● **Exercise**: Beneath this task are records; print exactly the stretch of them from the line with "(** What a successful run went through. *)" through the line with "apply bind_ok_inv in H. destruct H as [present", both ends included.

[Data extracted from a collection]
-.-.-

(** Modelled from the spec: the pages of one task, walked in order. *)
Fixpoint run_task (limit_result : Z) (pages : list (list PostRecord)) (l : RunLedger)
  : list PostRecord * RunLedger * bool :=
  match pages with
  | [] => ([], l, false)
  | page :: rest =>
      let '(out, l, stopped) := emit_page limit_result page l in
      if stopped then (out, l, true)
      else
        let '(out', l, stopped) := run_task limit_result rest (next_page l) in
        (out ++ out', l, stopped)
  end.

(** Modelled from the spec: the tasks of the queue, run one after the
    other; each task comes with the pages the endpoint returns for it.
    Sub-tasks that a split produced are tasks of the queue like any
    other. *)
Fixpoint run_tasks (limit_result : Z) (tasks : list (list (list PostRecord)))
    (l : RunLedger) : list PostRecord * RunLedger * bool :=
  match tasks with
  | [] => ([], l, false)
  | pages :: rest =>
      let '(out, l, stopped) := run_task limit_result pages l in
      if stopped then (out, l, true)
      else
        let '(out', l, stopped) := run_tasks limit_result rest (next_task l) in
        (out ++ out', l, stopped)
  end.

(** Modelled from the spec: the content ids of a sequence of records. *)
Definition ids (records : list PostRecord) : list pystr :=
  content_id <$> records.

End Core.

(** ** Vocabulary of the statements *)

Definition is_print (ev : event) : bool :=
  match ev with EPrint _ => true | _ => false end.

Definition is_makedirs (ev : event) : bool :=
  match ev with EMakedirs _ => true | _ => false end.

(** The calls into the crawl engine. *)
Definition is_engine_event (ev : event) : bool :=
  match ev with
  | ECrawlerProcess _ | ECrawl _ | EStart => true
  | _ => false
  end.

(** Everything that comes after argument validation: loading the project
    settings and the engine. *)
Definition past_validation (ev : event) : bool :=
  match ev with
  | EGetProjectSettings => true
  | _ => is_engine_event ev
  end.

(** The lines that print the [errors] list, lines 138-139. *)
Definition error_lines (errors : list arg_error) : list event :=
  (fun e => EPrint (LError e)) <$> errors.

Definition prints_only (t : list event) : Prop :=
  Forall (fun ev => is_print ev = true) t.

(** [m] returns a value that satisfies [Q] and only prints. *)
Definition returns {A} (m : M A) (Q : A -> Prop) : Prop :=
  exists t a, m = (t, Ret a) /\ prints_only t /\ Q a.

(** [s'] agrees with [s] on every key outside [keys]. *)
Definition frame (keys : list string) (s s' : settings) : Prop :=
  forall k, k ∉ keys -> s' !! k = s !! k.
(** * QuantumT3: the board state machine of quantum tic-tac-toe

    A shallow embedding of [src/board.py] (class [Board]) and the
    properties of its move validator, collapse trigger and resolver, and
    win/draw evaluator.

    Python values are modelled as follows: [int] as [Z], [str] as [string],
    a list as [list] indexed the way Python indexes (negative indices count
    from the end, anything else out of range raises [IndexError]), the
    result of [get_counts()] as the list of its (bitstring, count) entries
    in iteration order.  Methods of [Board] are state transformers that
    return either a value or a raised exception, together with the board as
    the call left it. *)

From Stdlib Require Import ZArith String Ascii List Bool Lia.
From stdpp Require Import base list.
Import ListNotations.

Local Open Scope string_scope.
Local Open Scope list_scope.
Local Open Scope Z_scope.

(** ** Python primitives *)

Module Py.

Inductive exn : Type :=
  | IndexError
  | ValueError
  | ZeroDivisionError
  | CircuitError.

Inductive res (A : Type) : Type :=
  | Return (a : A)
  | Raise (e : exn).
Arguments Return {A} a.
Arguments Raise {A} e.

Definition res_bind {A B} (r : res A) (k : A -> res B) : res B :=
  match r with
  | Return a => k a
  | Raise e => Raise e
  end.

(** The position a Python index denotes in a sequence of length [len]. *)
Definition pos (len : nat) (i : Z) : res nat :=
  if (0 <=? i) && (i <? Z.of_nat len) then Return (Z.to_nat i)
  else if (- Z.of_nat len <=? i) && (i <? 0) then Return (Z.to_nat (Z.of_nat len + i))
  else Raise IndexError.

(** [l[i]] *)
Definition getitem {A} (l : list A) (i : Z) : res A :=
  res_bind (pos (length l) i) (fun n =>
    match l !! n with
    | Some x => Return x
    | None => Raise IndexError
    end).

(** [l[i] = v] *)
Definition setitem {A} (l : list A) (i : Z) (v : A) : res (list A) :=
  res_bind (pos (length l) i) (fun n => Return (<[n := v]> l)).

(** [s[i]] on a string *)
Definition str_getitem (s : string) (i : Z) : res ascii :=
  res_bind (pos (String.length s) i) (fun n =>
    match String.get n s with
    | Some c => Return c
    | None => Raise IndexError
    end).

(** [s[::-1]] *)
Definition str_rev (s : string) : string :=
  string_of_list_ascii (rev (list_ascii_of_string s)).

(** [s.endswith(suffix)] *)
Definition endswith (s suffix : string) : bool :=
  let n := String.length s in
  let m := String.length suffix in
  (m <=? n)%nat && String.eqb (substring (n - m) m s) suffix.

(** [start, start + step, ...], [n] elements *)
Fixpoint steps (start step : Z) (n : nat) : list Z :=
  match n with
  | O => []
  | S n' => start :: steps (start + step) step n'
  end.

-.-.-

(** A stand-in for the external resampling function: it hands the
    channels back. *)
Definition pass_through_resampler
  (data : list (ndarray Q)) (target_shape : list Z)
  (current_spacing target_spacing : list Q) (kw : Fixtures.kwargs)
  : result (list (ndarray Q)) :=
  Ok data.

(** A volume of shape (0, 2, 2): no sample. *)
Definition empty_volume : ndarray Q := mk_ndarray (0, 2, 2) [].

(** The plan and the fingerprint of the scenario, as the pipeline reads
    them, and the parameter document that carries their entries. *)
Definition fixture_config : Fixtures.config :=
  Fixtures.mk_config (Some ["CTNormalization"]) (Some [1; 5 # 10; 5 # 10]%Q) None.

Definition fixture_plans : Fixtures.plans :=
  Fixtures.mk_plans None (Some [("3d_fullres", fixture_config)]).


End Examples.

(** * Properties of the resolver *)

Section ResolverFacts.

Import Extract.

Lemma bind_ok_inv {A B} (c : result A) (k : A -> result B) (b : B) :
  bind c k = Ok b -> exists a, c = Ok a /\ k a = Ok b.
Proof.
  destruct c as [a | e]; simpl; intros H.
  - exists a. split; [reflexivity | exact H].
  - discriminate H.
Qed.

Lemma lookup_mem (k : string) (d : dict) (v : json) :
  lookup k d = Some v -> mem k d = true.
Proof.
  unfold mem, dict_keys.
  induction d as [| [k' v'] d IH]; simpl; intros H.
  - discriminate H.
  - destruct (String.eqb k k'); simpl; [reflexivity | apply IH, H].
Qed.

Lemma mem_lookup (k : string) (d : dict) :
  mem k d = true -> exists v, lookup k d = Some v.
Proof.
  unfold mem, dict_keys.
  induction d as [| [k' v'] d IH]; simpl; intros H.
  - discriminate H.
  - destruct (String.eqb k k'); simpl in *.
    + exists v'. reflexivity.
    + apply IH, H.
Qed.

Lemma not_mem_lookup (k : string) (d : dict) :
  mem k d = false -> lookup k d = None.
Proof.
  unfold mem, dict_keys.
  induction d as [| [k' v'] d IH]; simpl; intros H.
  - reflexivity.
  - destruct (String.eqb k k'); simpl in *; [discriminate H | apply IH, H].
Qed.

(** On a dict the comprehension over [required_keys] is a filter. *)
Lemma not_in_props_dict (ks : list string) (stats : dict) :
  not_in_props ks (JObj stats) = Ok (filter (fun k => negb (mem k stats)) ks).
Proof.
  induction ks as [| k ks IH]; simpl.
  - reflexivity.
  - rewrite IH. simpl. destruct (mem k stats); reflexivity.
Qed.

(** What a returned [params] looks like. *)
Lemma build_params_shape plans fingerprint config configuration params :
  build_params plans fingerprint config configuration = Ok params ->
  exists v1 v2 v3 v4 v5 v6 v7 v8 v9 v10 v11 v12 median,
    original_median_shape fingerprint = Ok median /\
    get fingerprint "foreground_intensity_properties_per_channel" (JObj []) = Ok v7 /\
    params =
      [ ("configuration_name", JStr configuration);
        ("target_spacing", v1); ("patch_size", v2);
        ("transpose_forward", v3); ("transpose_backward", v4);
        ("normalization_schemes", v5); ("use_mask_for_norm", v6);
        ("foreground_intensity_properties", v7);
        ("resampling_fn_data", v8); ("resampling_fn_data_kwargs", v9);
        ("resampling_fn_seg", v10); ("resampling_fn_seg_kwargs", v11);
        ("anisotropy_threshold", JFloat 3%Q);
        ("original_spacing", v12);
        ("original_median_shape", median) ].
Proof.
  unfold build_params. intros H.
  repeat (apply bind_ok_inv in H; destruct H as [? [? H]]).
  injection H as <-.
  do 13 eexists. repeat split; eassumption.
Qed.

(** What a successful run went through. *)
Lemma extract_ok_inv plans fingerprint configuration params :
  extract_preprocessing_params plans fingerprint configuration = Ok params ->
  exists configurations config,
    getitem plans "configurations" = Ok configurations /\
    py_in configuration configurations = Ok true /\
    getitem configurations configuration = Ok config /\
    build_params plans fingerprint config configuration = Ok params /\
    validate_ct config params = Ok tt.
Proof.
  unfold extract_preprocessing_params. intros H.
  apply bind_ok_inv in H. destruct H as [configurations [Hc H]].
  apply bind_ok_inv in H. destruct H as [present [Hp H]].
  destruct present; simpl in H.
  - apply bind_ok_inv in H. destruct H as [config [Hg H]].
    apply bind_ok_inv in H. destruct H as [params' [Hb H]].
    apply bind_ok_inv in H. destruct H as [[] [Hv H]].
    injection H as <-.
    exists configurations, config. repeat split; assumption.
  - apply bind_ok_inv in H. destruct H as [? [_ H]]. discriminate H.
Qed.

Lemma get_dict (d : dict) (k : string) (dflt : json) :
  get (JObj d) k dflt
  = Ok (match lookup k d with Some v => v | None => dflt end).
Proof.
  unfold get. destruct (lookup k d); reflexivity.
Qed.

-.-.-

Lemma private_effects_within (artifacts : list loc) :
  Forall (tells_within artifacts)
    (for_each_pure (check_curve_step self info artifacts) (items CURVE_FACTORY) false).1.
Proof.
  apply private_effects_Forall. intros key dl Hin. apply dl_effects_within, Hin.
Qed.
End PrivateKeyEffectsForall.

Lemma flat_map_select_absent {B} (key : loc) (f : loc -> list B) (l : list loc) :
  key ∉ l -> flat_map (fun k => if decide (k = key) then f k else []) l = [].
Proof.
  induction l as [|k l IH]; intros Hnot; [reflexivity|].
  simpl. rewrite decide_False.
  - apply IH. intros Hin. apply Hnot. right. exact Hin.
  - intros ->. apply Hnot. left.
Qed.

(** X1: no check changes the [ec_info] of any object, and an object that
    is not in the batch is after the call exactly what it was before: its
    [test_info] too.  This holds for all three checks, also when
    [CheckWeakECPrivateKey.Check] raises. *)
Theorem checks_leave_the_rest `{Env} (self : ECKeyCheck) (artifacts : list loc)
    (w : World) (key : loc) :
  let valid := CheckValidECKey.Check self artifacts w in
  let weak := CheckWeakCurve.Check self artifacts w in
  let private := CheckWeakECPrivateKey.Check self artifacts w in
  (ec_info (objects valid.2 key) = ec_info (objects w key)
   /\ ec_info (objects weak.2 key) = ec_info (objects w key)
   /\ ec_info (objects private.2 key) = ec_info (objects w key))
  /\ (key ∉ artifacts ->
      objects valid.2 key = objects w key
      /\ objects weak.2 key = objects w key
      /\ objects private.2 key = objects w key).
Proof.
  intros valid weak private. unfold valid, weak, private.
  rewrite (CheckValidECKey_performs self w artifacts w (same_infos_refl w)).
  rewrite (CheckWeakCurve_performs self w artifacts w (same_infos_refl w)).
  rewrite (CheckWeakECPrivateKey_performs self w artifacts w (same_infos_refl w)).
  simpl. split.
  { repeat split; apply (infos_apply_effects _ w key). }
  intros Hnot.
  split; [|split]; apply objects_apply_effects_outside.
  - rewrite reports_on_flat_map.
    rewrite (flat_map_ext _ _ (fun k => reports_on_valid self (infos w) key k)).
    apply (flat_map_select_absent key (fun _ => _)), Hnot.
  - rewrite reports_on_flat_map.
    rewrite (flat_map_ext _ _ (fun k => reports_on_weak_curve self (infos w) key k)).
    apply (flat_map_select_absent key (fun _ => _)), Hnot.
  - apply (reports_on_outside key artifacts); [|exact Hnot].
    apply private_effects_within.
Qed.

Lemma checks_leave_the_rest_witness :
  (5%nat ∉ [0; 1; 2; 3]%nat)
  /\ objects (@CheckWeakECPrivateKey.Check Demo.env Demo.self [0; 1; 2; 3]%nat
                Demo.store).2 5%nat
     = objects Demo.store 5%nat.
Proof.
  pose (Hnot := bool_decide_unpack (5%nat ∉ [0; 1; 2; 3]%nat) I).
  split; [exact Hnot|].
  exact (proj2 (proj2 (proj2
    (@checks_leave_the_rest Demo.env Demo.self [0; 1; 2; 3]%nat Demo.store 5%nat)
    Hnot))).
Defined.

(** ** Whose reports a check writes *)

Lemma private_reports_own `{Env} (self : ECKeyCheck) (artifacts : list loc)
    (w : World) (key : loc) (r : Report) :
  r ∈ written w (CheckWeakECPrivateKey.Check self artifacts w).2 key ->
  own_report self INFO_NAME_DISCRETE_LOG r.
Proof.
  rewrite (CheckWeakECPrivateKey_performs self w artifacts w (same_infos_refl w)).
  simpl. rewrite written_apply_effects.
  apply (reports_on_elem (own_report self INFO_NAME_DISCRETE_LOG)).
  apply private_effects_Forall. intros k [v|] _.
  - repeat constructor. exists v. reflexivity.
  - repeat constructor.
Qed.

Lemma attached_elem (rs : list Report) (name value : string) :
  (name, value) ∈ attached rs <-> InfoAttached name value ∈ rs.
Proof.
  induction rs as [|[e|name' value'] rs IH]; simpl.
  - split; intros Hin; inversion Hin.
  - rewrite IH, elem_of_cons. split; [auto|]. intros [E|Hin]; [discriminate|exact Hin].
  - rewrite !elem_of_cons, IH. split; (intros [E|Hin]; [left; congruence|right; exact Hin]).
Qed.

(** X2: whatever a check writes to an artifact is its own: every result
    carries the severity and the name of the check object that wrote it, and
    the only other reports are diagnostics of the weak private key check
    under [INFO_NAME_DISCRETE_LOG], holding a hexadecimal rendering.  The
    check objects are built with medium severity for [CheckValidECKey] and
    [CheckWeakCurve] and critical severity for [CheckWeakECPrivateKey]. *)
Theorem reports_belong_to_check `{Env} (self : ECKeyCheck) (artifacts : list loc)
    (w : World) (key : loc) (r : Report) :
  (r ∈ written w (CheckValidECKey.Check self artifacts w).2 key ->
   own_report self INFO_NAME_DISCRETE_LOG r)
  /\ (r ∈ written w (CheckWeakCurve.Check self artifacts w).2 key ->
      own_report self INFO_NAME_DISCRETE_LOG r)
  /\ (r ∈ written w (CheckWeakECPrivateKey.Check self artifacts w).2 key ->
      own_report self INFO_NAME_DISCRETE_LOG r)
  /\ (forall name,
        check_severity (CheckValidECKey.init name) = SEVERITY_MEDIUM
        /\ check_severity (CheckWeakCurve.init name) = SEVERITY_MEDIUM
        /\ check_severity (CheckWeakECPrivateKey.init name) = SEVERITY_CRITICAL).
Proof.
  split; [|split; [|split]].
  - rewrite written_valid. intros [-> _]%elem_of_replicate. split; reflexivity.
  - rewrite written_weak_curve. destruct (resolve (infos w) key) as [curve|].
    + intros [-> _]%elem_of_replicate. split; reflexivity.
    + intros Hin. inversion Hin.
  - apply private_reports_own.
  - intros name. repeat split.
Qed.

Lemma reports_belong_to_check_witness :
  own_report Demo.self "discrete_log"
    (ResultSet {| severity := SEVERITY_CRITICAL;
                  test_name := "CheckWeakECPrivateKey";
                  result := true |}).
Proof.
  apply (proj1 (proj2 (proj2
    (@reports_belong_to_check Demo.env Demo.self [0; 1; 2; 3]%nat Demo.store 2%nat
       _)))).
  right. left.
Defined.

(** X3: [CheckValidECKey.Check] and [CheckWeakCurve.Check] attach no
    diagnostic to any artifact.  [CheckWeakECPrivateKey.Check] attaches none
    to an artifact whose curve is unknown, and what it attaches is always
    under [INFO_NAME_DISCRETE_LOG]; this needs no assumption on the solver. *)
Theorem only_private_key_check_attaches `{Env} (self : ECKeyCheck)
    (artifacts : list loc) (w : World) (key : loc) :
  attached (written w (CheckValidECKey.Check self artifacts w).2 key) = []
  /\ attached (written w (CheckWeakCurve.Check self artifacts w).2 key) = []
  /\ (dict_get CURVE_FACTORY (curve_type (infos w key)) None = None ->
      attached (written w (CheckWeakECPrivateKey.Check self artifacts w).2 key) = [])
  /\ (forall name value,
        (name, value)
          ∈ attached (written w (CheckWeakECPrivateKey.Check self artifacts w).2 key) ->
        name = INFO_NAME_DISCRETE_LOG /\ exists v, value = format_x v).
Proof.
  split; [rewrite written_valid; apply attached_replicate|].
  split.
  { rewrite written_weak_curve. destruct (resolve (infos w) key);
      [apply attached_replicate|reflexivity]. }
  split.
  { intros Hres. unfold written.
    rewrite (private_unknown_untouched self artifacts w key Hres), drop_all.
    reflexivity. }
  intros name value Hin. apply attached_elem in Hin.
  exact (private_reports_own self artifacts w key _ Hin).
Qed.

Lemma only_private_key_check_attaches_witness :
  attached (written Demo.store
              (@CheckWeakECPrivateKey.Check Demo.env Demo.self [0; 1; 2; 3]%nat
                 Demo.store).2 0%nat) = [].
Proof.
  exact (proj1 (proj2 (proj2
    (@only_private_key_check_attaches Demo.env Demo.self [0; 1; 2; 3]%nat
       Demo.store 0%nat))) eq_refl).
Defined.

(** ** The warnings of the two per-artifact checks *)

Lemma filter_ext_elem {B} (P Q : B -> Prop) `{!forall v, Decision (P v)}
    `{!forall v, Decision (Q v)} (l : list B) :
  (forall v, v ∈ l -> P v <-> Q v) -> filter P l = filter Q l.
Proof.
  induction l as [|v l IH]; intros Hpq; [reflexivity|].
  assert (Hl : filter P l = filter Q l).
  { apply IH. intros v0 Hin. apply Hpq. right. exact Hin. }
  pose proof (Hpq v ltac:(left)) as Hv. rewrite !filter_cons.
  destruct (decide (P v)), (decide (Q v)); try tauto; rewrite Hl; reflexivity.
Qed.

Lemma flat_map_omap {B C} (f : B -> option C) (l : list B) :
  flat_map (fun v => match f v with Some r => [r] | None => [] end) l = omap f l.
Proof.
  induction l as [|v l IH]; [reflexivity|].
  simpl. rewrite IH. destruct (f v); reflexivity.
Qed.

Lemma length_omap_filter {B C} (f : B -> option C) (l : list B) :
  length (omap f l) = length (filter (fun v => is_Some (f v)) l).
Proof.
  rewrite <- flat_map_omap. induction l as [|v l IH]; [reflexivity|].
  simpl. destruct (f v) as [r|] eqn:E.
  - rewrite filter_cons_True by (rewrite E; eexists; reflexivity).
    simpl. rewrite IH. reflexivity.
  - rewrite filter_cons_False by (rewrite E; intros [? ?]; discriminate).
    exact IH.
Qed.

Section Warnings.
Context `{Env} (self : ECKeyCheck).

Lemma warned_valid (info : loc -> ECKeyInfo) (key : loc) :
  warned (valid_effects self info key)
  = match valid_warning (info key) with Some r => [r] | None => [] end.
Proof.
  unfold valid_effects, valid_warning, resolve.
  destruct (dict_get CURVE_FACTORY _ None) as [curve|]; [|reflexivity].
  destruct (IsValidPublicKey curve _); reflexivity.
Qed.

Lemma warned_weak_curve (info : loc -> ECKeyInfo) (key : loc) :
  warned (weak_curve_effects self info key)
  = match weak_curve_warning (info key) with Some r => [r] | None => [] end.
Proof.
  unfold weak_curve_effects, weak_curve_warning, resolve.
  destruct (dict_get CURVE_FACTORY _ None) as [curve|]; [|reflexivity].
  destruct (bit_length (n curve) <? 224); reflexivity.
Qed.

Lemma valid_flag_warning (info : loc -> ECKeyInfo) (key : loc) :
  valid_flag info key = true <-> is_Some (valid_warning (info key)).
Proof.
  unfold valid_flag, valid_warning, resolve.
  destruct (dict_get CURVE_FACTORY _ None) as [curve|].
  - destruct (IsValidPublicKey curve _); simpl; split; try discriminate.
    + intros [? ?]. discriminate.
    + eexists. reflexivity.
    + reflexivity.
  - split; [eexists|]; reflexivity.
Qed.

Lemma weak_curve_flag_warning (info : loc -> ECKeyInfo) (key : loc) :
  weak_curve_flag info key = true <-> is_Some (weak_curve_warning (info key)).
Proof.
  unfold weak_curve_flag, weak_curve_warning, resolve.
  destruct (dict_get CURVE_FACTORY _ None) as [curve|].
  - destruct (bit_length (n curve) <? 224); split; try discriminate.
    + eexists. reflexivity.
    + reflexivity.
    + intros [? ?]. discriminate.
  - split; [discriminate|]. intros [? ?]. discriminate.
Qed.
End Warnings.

-.-.-

● **Result**:
(** What a successful run went through. *)
Lemma extract_ok_inv plans fingerprint configuration params :
  extract_preprocessing_params plans fingerprint configuration = Ok params ->
  exists configurations config,
    getitem plans "configurations" = Ok configurations /\
    py_in configuration configurations = Ok true /\
    getitem configurations configuration = Ok config /\
    build_params plans fingerprint config configuration = Ok params /\
    validate_ct config params = Ok tt.
Proof.
  unfold extract_preprocessing_params. intros H.
  apply bind_ok_inv in H. destruct H as [configurations [Hc H]].
  apply bind_ok_inv in H. destruct H as [present [Hp H]].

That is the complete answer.